Assignment. Every entry, from first to last, is to be written out exactly.

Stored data

(** X14.  Round trip of labels, by lookup.  For pairs of keys and values that
    contain no comma, equals sign or double quote, the object parsed from the
    text [key="value",key="value",...] answers, under every name, the value
    of the last pair with that name as key, the quotes removed, and has no
    property of a name that is the key of no pair. *)
Theorem parse_labels_of_label_text (pairs : list (string * string)) (k : string) :
  pairs <> [] ->
  Forall (fun p => is_label_atom p.1 = true /\ is_label_atom p.2 = true) pairs ->
  get_own k (parse_labels (label_text pairs)) =
    get_own k (reverse ((fun p => (p.1, Some p.2)) <$> pairs)).
Proof.
  intros Hne Hall. unfold parse_labels. rewrite split_label_text by done.
  clear Hne.
  assert (Hgen : forall acc : props (option string),
    get_own k
      (fold_left
         (fun o entry => set_own (default EmptyString (entry !! 0%nat)) (entry !! 1%nat) o)
         ((fun l => remove_all dquote <$> split "=" l) <$> (label_pair_text <$> pairs))
         acc) =
    get_own k (reverse ((fun p => (p.1, Some p.2)) <$> pairs) ++ acc)).
  { induction pairs as [| [k1 v1] pairs IH]; intros acc; [done |].
    apply Forall_cons in Hall as [[Hk Hv] Hall]. cbn [fst snd] in Hk, Hv.
    destruct (label_pair_pieces k1 v1 Hk Hv) as [Hpieces _].
    cbn [fmap list_fmap fold_left]. cbn [fmap list_fmap] in Hpieces.
    rewrite Hpieces.
    change ([k1; v1] !! 0%nat) with (Some k1). change ([k1; v1] !! 1%nat) with (Some v1).
    cbn [default]. rewrite (IH Hall).
    rewrite reverse_cons, <- app_assoc, !get_own_app.
    destruct (get_own k (reverse _)); [done |].
    cbn [app get_own fst snd].
    destruct (String.eqb_spec k k1) as [-> | Hne].
    - apply get_own_set_own_eq.
    - by apply get_own_set_own_ne. }
  by rewrite Hgen, app_nil_r.
Qed.

Lemma parse_labels_of_label_text_witness :
  [("le", "0.5"); ("job", "node"); ("le", "1")] <> [] /\
  get_own "le" (parse_labels (label_text [("le", "0.5"); ("job", "node"); ("le", "1")])) =
    get_own "le" (reverse [("le", Some "0.5"); ("job", Some "node"); ("le", Some "1")]) /\
  get_own "le" (reverse [("le", Some "0.5"); ("job", Some "node"); ("le", Some "1")]) =
    Some (Some "1").
Proof.
  split; [discriminate |]. split; [| reflexivity].
  apply (parse_labels_of_label_text [("le", "0.5"); ("job", "node"); ("le", "1")] "le").
  - discriminate.
  - repeat constructor.
Defined.


(* ===================================================================== *)
(** ** The order of keys and the order of timestamps *)
(* ===================================================================== *)

Lemma pretty_N_go_app (x : N) (s : string) :
  pretty_N_go x s = (pretty_N_go x "" ++ s)%string.
Proof.
  revert s. induction (N.lt_wf_0 x) as [x _ IH]; intros s.
  assert (x = 0 \/ 0 < x)%N as [-> | Hx] by lia; [by rewrite !pretty_N_go_0 |].
  rewrite !(pretty_N_go_step x) by done.
  assert (Hlt : (x `div` 10 < x)%N) by (by apply N.div_lt).
  rewrite (IH _ Hlt (String (pretty_N_char (x `mod` 10)) s)).
  rewrite (IH _ Hlt (String (pretty_N_char (x `mod` 10)) "")).
  by rewrite string_app_assoc.
Qed.

Lemma pretty_N_go_snoc (x : N) :
  (0 < x)%N ->
  pretty_N_go x "" =
    (pretty_N_go (x `div` 10) "" ++ String (pretty_N_char (x `mod` 10)) "")%string.
Proof. intros Hx. rewrite pretty_N_go_step by done. apply pretty_N_go_app. Qed.
(** The loop finds an index for each task as long as the tasks are among
    the ones still unused, each as often as it is asked for. *)
Lemma permutation_indices_loop_Ok ts : forall l idx,
  ts ⊆+ omap id l ->
  exists idx',
    permutation_indices_loop ts l idx = Ok (idx ++ idx')
    /\ length idx' = length ts
    /\ NoDup idx'
    /\ forall j i, idx' !! j = Some i ->
         exists t, ts !! j = Some t /\ l !! i = Some (Some t).
Proof.
  induction ts as [|t ts IH]; intros l idx Hsub; simpl.
  - exists []. rewrite app_nil_r. repeat split; [constructor|].
    intros j i. by rewrite lookup_nil.
  - assert (Some t ∈ l) as Hin.
    { apply live_elem_of. eapply elem_of_submseteq; [|done]. left. }
    destruct (index_task t l) as [i|e] eqn:Hidx; simpl.
    2:{ by apply index_task_Raise in Hidx as [_ ?]. }
    apply index_task_Ok in Hidx.
    destruct (IH (<[i:=None]> l) (idx ++ [i])) as (idx' & -> & Hlen & Hnd & Hidx').
    { rewrite (live_insert_None t l i Hidx) in Hsub.
      by apply submseteq_app_inv_l with [t]. }
    exists (i :: idx'). rewrite <- app_assoc. simpl.
    repeat split; [by rewrite Hlen| |].
    + apply NoDup_cons. split; [|done].
      intros [j Hj]%list_elem_of_lookup_1.
      destruct (Hidx' _ _ Hj) as (t' & _ & Hl).
      by rewrite list_lookup_insert_eq in Hl by (by eapply lookup_lt_Some).
    + intros [|j] i' Hj; simplify_eq/=; [by exists t|].
      destruct (Hidx' _ _ Hj) as (t' & Ht' & Hl). exists t'. split; [done|].
      destruct (decide (i = i')) as [->|Hne].
      * by rewrite list_lookup_insert_eq in Hl by (by eapply lookup_lt_Some).
      * by rewrite list_lookup_insert_ne in Hl.
Qed.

Result for this task.
(** X14.  Round trip of labels, by lookup.  For pairs of keys and values that
    contain no comma, equals sign or double quote, the object parsed from the
    text [key="value",key="value",...] answers, under every name, the value
    of the last pair with that name as key, the quotes removed, and has no
    property of a name that is the key of no pair. *)
Theorem parse_labels_of_label_text (pairs : list (string * string)) (k : string) :
  pairs <> [] ->
  Forall (fun p => is_label_atom p.1 = true /\ is_label_atom p.2 = true) pairs ->
  get_own k (parse_labels (label_text pairs)) =
    get_own k (reverse ((fun p => (p.1, Some p.2)) <$> pairs)).
Proof.
  intros Hne Hall. unfold parse_labels. rewrite split_label_text by done.
  clear Hne.
  assert (Hgen : forall acc : props (option string),
    get_own k
      (fold_left
         (fun o entry => set_own (default EmptyString (entry !! 0%nat)) (entry !! 1%nat) o)
         ((fun l => remove_all dquote <$> split "=" l) <$> (label_pair_text <$> pairs))
         acc) =
    get_own k (reverse ((fun p => (p.1, Some p.2)) <$> pairs) ++ acc)).
  { induction pairs as [| [k1 v1] pairs IH]; intros acc; [done |].
    apply Forall_cons in Hall as [[Hk Hv] Hall]. cbn [fst snd] in Hk, Hv.
    destruct (label_pair_pieces k1 v1 Hk Hv) as [Hpieces _].
    cbn [fmap list_fmap fold_left]. cbn [fmap list_fmap] in Hpieces.
    rewrite Hpieces.
    change ([k1; v1] !! 0%nat) with (Some k1). change ([k1; v1] !! 1%nat) with (Some v1).
    cbn [default]. rewrite (IH Hall).
    rewrite reverse_cons, <- app_assoc, !get_own_app.
    destruct (get_own k (reverse _)); [done |].
    cbn [app get_own fst snd].
    destruct (String.eqb_spec k k1) as [-> | Hne].
    - apply get_own_set_own_eq.
    - by apply get_own_set_own_ne. }
  by rewrite Hgen, app_nil_r.
Qed.

Lemma parse_labels_of_label_text_witness :
  [("le", "0.5"); ("job", "node"); ("le", "1")] <> [] /\
  get_own "le" (parse_labels (label_text [("le", "0.5"); ("job", "node"); ("le", "1")])) =
    get_own "le" (reverse [("le", Some "0.5"); ("job", Some "node"); ("le", Some "1")]) /\
  get_own "le" (reverse [("le", Some "0.5"); ("job", Some "node"); ("le", Some "1")]) =
    Some (Some "1").
Proof.
  split; [discriminate |]. split; [| reflexivity].
  apply (parse_labels_of_label_text [("le", "0.5"); ("job", "node"); ("le", "1")] "le").
  - discriminate.
  - repeat constructor.
Defined.


(* ===================================================================== *)
(** ** The order of keys and the order of timestamps *)
(* ===================================================================== *)

Lemma pretty_N_go_app (x : N) (s : string) :
  pretty_N_go x s = (pretty_N_go x "" ++ s)%string.
Proof.
  revert s. induction (N.lt_wf_0 x) as [x _ IH]; intros s.
  assert (x = 0 \/ 0 < x)%N as [-> | Hx] by lia; [by rewrite !pretty_N_go_0 |].
  rewrite !(pretty_N_go_step x) by done.
  assert (Hlt : (x `div` 10 < x)%N) by (by apply N.div_lt).
  rewrite (IH _ Hlt (String (pretty_N_char (x `mod` 10)) s)).
  rewrite (IH _ Hlt (String (pretty_N_char (x `mod` 10)) "")).
  by rewrite string_app_assoc.
Qed.

Lemma pretty_N_go_snoc (x : N) :
  (0 < x)%N ->
  pretty_N_go x "" =
    (pretty_N_go (x `div` 10) "" ++ String (pretty_N_char (x `mod` 10)) "")%string.
Proof. intros Hx. rewrite pretty_N_go_step by done. apply pretty_N_go_app. Qed.
(** The loop finds an index for each task as long as the tasks are among
    the ones still unused, each as often as it is asked for. *)
Lemma permutation_indices_loop_Ok ts : forall l idx,
  ts ⊆+ omap id l ->
  exists idx',
    permutation_indices_loop ts l idx = Ok (idx ++ idx')
    /\ length idx' = length ts
    /\ NoDup idx'
    /\ forall j i, idx' !! j = Some i ->
         exists t, ts !! j = Some t /\ l !! i = Some (Some t).
Proof.
  induction ts as [|t ts IH]; intros l idx Hsub; simpl.
  - exists []. rewrite app_nil_r. repeat split; [constructor|].
    intros j i. by rewrite lookup_nil.
  - assert (Some t ∈ l) as Hin.
    { apply live_elem_of. eapply elem_of_submseteq; [|done]. left. }
    destruct (index_task t l) as [i|e] eqn:Hidx; simpl.
    2:{ by apply index_task_Raise in Hidx as [_ ?]. }
    apply index_task_Ok in Hidx.
    destruct (IH (<[i:=None]> l) (idx ++ [i])) as (idx' & -> & Hlen & Hnd & Hidx').
    { rewrite (live_insert_None t l i Hidx) in Hsub.
      by apply submseteq_app_inv_l with [t]. }
    exists (i :: idx'). rewrite <- app_assoc. simpl.
    repeat split; [by rewrite Hlen| |].
    + apply NoDup_cons. split; [|done].
      intros [j Hj]%list_elem_of_lookup_1.
      destruct (Hidx' _ _ Hj) as (t' & _ & Hl).
      by rewrite list_lookup_insert_eq in Hl by (by eapply lookup_lt_Some).
    + intros [|j] i' Hj; simplify_eq/=; [by exists t|].
      destruct (Hidx' _ _ Hj) as (t' & Ht' & Hl). exists t'. split; [done|].
      destruct (decide (i = i')) as [->|Hne].
      * by rewrite list_lookup_insert_eq in Hl by (by eapply lookup_lt_Some).
      * by rewrite list_lookup_insert_ne in Hl.
Qed.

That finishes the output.